### Exercise brief
Within the records that follow, find every line containing the string "config". Copy those lines.
::::::::
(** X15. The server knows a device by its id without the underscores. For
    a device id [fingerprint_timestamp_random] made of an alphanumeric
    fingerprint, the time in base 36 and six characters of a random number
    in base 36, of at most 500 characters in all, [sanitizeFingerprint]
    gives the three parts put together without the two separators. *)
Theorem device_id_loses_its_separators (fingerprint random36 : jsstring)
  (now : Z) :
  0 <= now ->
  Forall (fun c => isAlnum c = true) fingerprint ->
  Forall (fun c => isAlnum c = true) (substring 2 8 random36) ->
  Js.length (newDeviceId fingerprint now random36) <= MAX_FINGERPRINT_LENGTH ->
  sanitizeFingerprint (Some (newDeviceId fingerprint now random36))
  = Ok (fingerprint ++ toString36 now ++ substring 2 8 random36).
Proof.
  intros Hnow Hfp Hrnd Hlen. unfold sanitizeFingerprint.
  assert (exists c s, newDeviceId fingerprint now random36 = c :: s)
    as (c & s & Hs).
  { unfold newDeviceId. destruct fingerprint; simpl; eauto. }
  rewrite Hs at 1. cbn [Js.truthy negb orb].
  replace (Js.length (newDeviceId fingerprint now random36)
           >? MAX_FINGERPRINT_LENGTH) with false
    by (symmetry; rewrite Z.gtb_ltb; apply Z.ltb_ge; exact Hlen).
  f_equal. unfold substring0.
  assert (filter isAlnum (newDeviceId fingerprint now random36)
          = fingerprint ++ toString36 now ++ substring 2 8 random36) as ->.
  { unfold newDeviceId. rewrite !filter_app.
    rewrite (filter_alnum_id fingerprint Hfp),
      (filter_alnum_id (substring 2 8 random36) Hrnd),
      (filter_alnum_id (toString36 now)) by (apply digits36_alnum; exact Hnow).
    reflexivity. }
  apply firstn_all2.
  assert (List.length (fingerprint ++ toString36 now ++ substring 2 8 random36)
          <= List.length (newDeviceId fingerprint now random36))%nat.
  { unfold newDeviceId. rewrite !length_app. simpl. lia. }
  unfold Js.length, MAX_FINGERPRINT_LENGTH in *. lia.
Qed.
::::::::
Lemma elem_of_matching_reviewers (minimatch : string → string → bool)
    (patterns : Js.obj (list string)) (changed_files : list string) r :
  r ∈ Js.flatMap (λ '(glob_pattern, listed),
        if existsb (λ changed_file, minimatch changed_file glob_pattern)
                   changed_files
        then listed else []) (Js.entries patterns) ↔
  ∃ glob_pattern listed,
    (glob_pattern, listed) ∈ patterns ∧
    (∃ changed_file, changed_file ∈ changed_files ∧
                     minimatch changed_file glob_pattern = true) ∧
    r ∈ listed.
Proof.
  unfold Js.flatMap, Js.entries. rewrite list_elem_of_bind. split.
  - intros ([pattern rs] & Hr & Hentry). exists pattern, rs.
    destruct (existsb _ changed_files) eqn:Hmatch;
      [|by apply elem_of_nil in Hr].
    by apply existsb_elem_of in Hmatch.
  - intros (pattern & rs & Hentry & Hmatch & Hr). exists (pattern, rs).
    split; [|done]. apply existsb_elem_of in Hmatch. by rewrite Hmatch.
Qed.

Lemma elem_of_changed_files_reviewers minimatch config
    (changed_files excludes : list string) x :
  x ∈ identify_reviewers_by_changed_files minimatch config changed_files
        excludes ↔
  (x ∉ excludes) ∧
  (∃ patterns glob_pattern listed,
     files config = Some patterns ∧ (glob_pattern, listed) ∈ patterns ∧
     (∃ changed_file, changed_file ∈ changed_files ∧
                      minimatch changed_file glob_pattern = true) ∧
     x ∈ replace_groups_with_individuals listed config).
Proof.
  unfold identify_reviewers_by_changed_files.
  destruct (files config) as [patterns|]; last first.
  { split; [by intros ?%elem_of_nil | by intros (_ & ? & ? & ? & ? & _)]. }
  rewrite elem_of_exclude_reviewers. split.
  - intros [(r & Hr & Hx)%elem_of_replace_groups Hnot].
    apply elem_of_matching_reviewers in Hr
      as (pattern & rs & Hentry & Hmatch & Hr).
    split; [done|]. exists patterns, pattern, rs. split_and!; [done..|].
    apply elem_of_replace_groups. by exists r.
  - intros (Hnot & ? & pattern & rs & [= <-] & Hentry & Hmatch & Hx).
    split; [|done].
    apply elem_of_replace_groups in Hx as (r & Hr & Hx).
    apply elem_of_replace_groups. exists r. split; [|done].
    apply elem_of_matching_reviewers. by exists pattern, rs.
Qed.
::::::::
### Your response
Lemma elem_of_changed_files_reviewers minimatch config
  x ∈ identify_reviewers_by_changed_files minimatch config changed_files
     files config = Some patterns ∧ (glob_pattern, listed) ∈ patterns ∧
     x ∈ replace_groups_with_individuals listed config).
  destruct (files config) as [patterns|]; last first.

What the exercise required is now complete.